▸ **WHAT TO DO**
What lines in the entries hold the string "KValidatingWebhookConfiguration"? List them.
--
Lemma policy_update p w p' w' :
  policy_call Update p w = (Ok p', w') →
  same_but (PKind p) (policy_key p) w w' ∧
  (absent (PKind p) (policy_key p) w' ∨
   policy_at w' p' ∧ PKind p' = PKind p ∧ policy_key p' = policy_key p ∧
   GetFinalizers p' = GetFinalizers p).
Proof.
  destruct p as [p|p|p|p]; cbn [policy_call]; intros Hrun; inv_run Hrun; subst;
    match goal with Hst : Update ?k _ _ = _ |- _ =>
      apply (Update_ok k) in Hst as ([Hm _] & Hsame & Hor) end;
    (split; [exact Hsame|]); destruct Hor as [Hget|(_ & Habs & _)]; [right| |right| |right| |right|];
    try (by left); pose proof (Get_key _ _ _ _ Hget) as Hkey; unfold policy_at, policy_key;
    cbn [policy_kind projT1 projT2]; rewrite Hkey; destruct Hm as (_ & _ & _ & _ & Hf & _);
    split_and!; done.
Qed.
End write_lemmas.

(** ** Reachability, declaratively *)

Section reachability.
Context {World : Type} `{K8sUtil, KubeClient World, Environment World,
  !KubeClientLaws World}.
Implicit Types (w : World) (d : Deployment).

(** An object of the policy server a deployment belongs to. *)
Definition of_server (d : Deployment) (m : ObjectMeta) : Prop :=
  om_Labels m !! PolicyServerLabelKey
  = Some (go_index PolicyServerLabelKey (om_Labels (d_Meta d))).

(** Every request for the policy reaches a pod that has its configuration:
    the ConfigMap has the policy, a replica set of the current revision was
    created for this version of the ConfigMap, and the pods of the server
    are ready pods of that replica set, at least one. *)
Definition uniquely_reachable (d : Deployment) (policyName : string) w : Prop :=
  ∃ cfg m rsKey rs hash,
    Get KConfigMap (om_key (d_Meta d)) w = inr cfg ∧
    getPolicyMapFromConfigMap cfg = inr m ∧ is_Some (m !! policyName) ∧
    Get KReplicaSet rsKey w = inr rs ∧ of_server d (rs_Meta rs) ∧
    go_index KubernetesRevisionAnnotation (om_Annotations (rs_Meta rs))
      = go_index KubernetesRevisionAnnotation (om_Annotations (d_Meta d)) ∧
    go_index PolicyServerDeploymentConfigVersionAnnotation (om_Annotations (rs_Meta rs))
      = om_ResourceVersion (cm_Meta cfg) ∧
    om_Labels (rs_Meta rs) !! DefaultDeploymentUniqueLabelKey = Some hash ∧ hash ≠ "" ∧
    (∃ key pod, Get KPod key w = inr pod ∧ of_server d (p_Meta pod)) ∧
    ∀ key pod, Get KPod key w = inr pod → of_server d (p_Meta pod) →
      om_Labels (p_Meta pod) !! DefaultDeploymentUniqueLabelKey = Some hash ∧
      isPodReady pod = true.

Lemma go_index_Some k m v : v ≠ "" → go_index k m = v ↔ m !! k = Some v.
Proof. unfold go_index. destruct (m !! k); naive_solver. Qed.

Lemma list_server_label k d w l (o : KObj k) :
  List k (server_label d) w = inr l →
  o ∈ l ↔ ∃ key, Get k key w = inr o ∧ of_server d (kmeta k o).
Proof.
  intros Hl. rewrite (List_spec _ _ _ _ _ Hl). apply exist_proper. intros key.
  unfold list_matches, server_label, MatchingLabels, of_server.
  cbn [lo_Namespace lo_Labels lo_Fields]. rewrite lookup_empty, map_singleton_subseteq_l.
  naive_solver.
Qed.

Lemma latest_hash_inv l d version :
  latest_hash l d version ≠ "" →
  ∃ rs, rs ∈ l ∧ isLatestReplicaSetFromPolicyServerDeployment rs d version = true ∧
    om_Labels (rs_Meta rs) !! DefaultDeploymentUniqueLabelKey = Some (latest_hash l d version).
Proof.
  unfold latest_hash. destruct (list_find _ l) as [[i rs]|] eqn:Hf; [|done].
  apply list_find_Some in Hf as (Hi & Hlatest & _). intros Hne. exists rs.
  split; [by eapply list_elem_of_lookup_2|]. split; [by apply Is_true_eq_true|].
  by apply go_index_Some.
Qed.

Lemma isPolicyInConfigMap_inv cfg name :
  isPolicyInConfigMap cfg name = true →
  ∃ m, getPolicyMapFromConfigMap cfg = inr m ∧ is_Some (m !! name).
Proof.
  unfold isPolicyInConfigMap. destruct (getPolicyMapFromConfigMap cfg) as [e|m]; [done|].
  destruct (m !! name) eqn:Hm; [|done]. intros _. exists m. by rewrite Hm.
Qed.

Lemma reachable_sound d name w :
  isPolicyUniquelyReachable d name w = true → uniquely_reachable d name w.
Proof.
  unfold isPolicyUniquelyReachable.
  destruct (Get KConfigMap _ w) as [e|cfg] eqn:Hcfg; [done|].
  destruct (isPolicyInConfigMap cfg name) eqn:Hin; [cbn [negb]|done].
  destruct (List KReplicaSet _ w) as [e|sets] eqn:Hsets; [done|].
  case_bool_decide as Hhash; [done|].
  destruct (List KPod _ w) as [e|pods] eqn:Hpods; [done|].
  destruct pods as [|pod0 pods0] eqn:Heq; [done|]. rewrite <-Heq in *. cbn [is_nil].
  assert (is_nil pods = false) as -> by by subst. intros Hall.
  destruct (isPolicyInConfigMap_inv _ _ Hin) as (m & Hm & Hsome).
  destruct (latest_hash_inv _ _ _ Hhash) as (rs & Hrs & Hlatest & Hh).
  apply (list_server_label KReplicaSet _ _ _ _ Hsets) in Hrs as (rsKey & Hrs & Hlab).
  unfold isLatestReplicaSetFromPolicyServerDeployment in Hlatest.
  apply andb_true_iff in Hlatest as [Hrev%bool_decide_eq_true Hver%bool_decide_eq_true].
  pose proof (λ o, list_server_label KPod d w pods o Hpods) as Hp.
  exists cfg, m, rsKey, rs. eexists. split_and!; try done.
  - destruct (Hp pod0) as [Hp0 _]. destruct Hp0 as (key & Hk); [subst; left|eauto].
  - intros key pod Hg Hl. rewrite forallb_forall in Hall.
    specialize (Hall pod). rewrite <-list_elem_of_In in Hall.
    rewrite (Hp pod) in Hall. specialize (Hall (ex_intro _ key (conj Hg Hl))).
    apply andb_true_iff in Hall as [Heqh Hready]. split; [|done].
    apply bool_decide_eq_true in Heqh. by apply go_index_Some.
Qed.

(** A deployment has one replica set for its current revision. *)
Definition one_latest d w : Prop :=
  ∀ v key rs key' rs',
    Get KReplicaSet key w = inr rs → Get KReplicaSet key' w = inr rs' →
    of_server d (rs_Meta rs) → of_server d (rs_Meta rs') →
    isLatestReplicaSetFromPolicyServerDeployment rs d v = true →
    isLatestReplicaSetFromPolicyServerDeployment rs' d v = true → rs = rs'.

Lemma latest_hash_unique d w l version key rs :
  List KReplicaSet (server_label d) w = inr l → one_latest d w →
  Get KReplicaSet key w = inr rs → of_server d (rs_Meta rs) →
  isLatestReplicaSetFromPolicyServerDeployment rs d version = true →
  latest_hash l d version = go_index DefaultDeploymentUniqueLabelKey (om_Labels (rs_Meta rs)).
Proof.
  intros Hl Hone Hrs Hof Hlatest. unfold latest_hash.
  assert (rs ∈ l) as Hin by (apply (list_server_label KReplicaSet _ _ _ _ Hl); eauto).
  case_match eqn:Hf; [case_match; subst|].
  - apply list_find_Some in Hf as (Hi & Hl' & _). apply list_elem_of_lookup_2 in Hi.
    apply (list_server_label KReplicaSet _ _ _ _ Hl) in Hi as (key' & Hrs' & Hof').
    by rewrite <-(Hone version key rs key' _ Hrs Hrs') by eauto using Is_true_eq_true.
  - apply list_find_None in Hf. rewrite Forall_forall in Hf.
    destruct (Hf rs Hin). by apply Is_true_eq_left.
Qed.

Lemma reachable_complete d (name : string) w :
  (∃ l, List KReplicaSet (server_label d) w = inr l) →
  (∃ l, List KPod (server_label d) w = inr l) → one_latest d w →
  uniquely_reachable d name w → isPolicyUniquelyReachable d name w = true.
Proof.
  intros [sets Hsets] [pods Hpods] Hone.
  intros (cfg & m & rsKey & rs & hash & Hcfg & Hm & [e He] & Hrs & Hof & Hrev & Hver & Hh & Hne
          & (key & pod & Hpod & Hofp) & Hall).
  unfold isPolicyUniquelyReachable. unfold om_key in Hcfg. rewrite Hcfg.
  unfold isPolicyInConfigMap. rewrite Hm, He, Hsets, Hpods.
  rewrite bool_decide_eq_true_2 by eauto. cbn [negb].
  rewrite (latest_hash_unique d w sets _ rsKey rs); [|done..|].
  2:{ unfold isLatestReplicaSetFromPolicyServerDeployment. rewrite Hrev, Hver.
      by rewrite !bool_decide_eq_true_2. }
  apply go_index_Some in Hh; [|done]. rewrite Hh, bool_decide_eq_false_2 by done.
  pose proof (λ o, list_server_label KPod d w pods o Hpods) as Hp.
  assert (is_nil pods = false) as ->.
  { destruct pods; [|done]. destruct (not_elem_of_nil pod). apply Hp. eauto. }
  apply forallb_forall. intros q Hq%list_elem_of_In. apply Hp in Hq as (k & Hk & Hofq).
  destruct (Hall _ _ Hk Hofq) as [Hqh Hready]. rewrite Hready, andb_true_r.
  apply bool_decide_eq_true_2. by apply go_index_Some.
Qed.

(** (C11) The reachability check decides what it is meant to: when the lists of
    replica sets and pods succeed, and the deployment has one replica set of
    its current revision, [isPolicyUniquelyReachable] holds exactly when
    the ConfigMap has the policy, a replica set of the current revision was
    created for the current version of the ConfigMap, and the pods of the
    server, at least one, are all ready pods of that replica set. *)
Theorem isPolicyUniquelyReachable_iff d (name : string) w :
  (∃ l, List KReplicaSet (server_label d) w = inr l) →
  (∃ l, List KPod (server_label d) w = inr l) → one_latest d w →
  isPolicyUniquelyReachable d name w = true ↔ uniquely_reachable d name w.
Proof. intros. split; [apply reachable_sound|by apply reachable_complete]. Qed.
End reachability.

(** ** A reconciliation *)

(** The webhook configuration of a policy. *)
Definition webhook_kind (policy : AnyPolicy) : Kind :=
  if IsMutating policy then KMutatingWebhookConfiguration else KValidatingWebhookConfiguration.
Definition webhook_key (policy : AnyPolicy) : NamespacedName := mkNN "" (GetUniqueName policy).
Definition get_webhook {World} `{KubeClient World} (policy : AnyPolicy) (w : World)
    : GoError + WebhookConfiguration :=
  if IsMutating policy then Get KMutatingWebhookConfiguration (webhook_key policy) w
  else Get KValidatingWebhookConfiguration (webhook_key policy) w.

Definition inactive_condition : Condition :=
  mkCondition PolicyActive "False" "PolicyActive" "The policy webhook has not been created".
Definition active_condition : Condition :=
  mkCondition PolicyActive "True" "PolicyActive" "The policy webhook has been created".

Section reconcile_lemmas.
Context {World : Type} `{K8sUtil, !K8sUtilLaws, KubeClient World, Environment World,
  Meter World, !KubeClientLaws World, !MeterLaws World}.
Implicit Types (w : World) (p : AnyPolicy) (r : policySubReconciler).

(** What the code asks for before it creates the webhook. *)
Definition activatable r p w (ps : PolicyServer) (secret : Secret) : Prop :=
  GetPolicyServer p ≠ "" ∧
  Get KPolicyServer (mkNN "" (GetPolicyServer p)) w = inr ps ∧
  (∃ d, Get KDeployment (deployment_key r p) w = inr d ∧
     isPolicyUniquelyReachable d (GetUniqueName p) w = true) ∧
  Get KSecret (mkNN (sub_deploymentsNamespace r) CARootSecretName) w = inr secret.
--
▸ **EXERCISE ANSWER**
  if IsMutating policy then KMutatingWebhookConfiguration else KValidatingWebhookConfiguration.
  else Get KValidatingWebhookConfiguration (webhook_key policy) w.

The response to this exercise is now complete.